George Bush in his speech today said America had not been attacked since 9/11 implying his war in Iraq was the reason.

He forgot to mention that Russia was attacked in the summer of 2004, London was attacked last summer. Spain was attacked in 2004. Indonesia has suffered terrorist bombings. India has suffered from terrorist attacks.

And the base support for many of these attacks came not from Iraq or Afghanistan, or Iran or North Korea but from the terrorist state that is America's ally; Pakistan.

Sure America has not been attacked, not because of the war in Iraq, or the failed occupation of Afghanistan, or because they have increased Homeland Security and decreased civil liberties.

Nope its because the terrorists hit other targets.
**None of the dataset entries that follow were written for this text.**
Definition move (filteredLength : Z) (m : Move) (i : Z) : Z :=
  match m with
  | MoveUp => keyUp i
  | MoveDown => keyDown filteredLength i
  | Wheel button =>
      match Views.wheelDelta button with
      | Some delta => onScroll filteredLength delta i
      | None => i
      end
  end.

End Keys.

(** ** [src/App.tsx]: the keyboard handler *)
Module Keyboard.
Import Git App.

(** A key event, as far as the handler reads it. *)
Record Key : Type := mkKey {
  name : string;
  sequence : option string;
  ctrl : bool;
  meta : bool
}.

Inductive Focus : Type := fileList | diffView.

(** The cells of [App.State] and the other [useState] cells the handler
    reads or writes. *)
Record Ui : Type := mkUi {
  cells : State;
  focused : Focus;
  confirmRevert : bool;
  confirmDelete : bool;
  searchMode : bool;
  historyMode : bool
}.

Definition withCells (f : State -> State) (u : Ui) : Ui :=
  mkUi (f (cells u)) (focused u) (confirmRevert u) (confirmDelete u) (searchMode u)
       (historyMode u).
Definition setFocused (v : Focus) (u : Ui) : Ui :=
  mkUi (cells u) v (confirmRevert u) (confirmDelete u) (searchMode u) (historyMode u).
Definition setConfirmRevert (v : bool) (u : Ui) : Ui :=
  mkUi (cells u) (focused u) v (confirmDelete u) (searchMode u) (historyMode u).
Definition setConfirmDelete (v : bool) (u : Ui) : Ui :=
  mkUi (cells u) (focused u) (confirmRevert u) v (searchMode u) (historyMode u).
Definition setSearchMode (v : bool) (u : Ui) : Ui :=
  mkUi (cells u) (focused u) (confirmRevert u) (confirmDelete u) v (historyMode u).
Definition setHistoryMode (v : bool) (u : Ui) : Ui :=
  mkUi (cells u) (focused u) (confirmRevert u) (confirmDelete u) (searchMode u) v.

(** What the handler starts and leaves running when it returns or
    reaches its first [await]: the exit of the process; under the revert
    confirmation [await revertFile(file.path)] or, for a file of status
    new, [await deleteFileSafely(file.path)]; under the delete
    confirmation [await deleteFileSafely(file.path)]; and [openFile].
    The two deletions differ in what follows the call: under the revert
    confirmation the answer of [deleteFileSafely] is not looked at, under
    the delete confirmation [refresh] is called only when it is [true]. *)
Inductive Operation : Type :=
| Exit
| RevertFile (file : FileStatus)
| DeleteNewFile (file : FileStatus)
| DeleteFile (file : FileStatus)
| OpenFile (path : string).

(** [arr[i]] for an integer [i]. *)
Definition at_ {A} (l : list A) (i : Z) : option A :=
  if i <? 0 then None else l !! Z.to_nat i.

(** [q.slice(0, -1)] *)
Fixpoint dropLast (s : string) : string :=
  match s with
  | EmptyString => EmptyString
  | String c EmptyString => EmptyString
  | String c s' => String c (dropLast s')
  end.

(** The class [[\x20\x21-\x7E -￿]] on a code unit. *)
Definition printable (c : ascii) : bool :=
  let n := nat_of_ascii c in
  ((32 <=? n) && (n <=? 126) || (160 <=? n))%nat.

(** [key.sequence && key.sequence.length === 1 && !key.ctrl && !key.meta]
    and the test of the class: the text to append, if any. *)
Definition typed (key : Key) : option string :=
  match sequence key with
  | Some (String c EmptyString) =>
      if negb (ctrl key) && negb (meta key) && printable c
      then Some (String c EmptyString) else None
  | _ => None
  end.

Definition nameIs (key : Key) (n : string) : bool := String.eqb (name key) n.
(** The second pass can fail where the first did not: after
    [Ro\ud800sa canina var. var.] nothing is printed and the fields meet
    every condition above, but the recombined [Ro\ud800sa canina var.]
    runs off the end and its line cannot be written to a UTF-8 standard
    output. *)
Example reparse_can_raise :
  ∃ d,
    @parse_scientific_name utf8_strict unprintable_genus false []
    = (Ok (Some d), [])
    ∧ getfield d (lit "genus") = Some (lit "Ro" ++ surrogate :: lit "sa")
    ∧ getfield d (lit "species") = Some (lit "canina")
    ∧ getfield d (lit "infraspecies") = Some (lit "var.")
    ∧ @parse_scientific_name utf8_strict
        (recombine (lit "Ro" ++ surrogate :: lit "sa") (lit "canina")
           (lit "var.")) false []
      = (Raise UnicodeEncodeError, []).
Proof. eexists. by vm_compute. Qed.
(** * [generate_scientific_columns] on every row *)

Lemma getfield_keys (d : dict) (k : str) :
  k ∈ d.*1 ↔ is_Some (getfield d k).
Proof.
  induction d as [|[k' v] d IH]; simpl.
  - split; [intros H; inversion H|intros [? ?]; done].
  - rewrite elem_of_cons. destruct (decide (k' = k)) as [->|Hne].
    + split; [eauto|by left].
    + rewrite IH. split; [intros [?|?]; [congruence|done]|by right].
Qed.

(** The loop of lines 33-34 copies every key it is given. *)
Lemma copy_fields_run (keys : list str) (d : dict) (row : gmap str cell)
    out :
  (∀ k, k ∈ keys → is_Some (getfield d k)) →
  ∃ row', copy_fields keys (Some d) row out = (Ok row', out)
          ∧ ∀ k, row' !! k
                 = if decide (k ∈ keys) then Text <$> getfield d k
                   else row !! k.
Proof.
  revert row. induction keys as [|key keys IH]; intros row Hkeys.
  - exists row. split; [done|]. intros k.
    destruct (decide (k ∈ [])) as [H|_]; [inversion H|done].
  - destruct (Hkeys key) as [v Hv]; [by left|].
    destruct (IH (<[key := Text v]> row)) as (row' & Hrun & Hlook).
    { intros k Hk. apply Hkeys. by right. }
    exists row'. split.
    + simpl. unfold mbind, M_bind, dict_getitem. rewrite Hv. simpl.
      exact Hrun.
    + intros k. rewrite Hlook.
      destruct (decide (k ∈ keys)) as [Hin|Hnin].
      * rewrite decide_True by (by right). done.
      * destruct (decide (key = k)) as [->|Hne].
        -- rewrite decide_True by (by left).
           by rewrite lookup_insert_eq, Hv.
        -- rewrite lookup_insert_ne by done.
           rewrite decide_False; [done|].
           intros Hin. apply elem_of_cons in Hin as [?|?]; congruence.
Qed.

Lemma wrapper_run `{Stdout} (row : gmap str cell) (col name : str)
    (flag : bool) out :
  row !! col = Some (Text name) →
  tokenize name ≠ [] →
  printable_diagnostics name flag = true →
  ∃ row',
    generate_scientific_columns row col flag out
    = (Ok row', out ++ diagnostics name flag)
    ∧ ∀ k, row' !! k
           = if decide (k ∈ field_names)
             then Text <$> getfield (assemble (final_locals name flag)) k
             else row !! k.
Proof.
  intros Hcol Htok Hp.
  destruct (copy_fields_run field_names (assemble (final_locals name flag))
              row (out ++ diagnostics name flag)) as (row' & Hrun & Hlook).
  { intros k Hk. by apply getfield_keys. }
  exists row'. split; [|done].
  unfold generate_scientific_columns, row_getitem, mbind, M_bind.
  rewrite Hcol. simpl. rewrite parse_Some by done. simpl. exact Hrun.
Qed.

Lemma wrapper_unprintable `{Stdout} (row : gmap str cell) (col name : str)
    (flag : bool) out :
  row !! col = Some (Text name) →
  tokenize name ≠ [] →
  printable_diagnostics name flag = false →
  ∃ out',
    generate_scientific_columns row col flag out
    = (Raise UnicodeEncodeError, out').
Proof.
  intros Hcol Htok Hp.
  destruct (parse_raise name flag out Htok Hp) as [out' Hr].
  exists out'.
  unfold generate_scientific_columns, row_getitem, mbind, M_bind.
  rewrite Hcol. simpl. by rewrite Hr.
Qed.

Lemma wrapper_blank `{Stdout} (row : gmap str cell) (col name : str)
    (flag : bool) out :
  row !! col = Some (Text name) →
  tokenize name = [] →
  generate_scientific_columns row col flag out = (Raise TypeError, out).
Proof.
  intros Hcol Htok.
  unfold generate_scientific_columns, row_getitem, mbind, M_bind.
  rewrite Hcol. simpl. by rewrite parse_None.
Qed.

Lemma wrapper_missing `{Stdout} (row : gmap str cell) (col : str)
    (flag : bool) out :
  row !! col = None →
  generate_scientific_columns row col flag out = (Raise KeyError, out).
Proof.
  intros Hcol.
  unfold generate_scientific_columns, row_getitem, mbind, M_bind.
  by rewrite Hcol.
Qed.

Lemma wrapper_not_text `{Stdout} (row : gmap str cell) (col : str)
    (c : cell) (flag : bool) out :
  row !! col = Some c →
  (∀ name, c ≠ Text name) →
  generate_scientific_columns row col flag out
  = (Raise AttributeError, out).
Proof.
  intros Hcol Hc.
  unfold generate_scientific_columns, row_getitem, mbind, M_bind.
  rewrite Hcol. simpl. destruct c as [name| |]; [by destruct (Hc name)|..];
    done.
Qed.

(** What a call of the wrapper returned, read backwards. *)
Lemma wrapper_returns `{Stdout} (row row' : gmap str cell) (col : str)
    (flag : bool) out out' :
  generate_scientific_columns row col flag out = (Ok row', out') →
  ∃ name,
    row !! col = Some (Text name) ∧ tokenize name ≠ []
    ∧ printable_diagnostics name flag = true
    ∧ out' = out ++ diagnostics name flag
    ∧ ∀ k, row' !! k
           = if decide (k ∈ field_names)
             then Text <$> getfield (assemble (final_locals name flag)) k
             else row !! k.
Proof.
  intros Hrun.
  destruct (row !! col) as [c|] eqn:Hcol;
    [|by rewrite wrapper_missing in Hrun].
  destruct c as [name| |];
    [|by rewrite (wrapper_not_text row col NoValue) in Hrun
     |by rewrite (wrapper_not_text row col NaN) in Hrun].
  destruct (tokenize name) as [|t ts] eqn:Htok;
    [by rewrite (wrapper_blank row col name) in Hrun|].
  assert (Hne : tokenize name ≠ []) by (by rewrite Htok).
  destruct (printable_diagnostics name flag) eqn:Hp.
  - destruct (wrapper_run row col name flag out Hcol Hne Hp)
      as (row1 & Hrun1 & Hlook1).
    rewrite Hrun1 in Hrun. injection Hrun as <- <-.
    exists name. by rewrite Htok.
  - destruct (wrapper_unprintable row col name flag out Hcol Hne Hp)
      as [out1 Hr].
    congruence.
Qed.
And they are not living in America.

Foreign Affairs - Is There Still a Terrorist Threat? - John Mueller
Summary: Despite all the ominous warnings of wily terrorists and imminent attacks, there has been neither a successful strike nor a close call in the United States since 9/11. The reasonable -- but rarely heard -- explanation is that there are no terrorists within the United States, and few have the means or the inclination to strike from abroad.

Five years after 9/11: The fear and dread campaign

But this overblown "terror" rhetoric is clearly augmenting and thereby empowering the very terrorist networks Bush and Blair say they are trying to constrain.

The most powerful recruiting tool for suicide bombers certainly isn't Osama bin Laden, says Margolis, but Bush and his administration's attempt to "exploit terrorism" for political gain.

Ironically, while Bush's policy may be encouraging support for terror networks across the Muslim world, it's beginning to backfire at home.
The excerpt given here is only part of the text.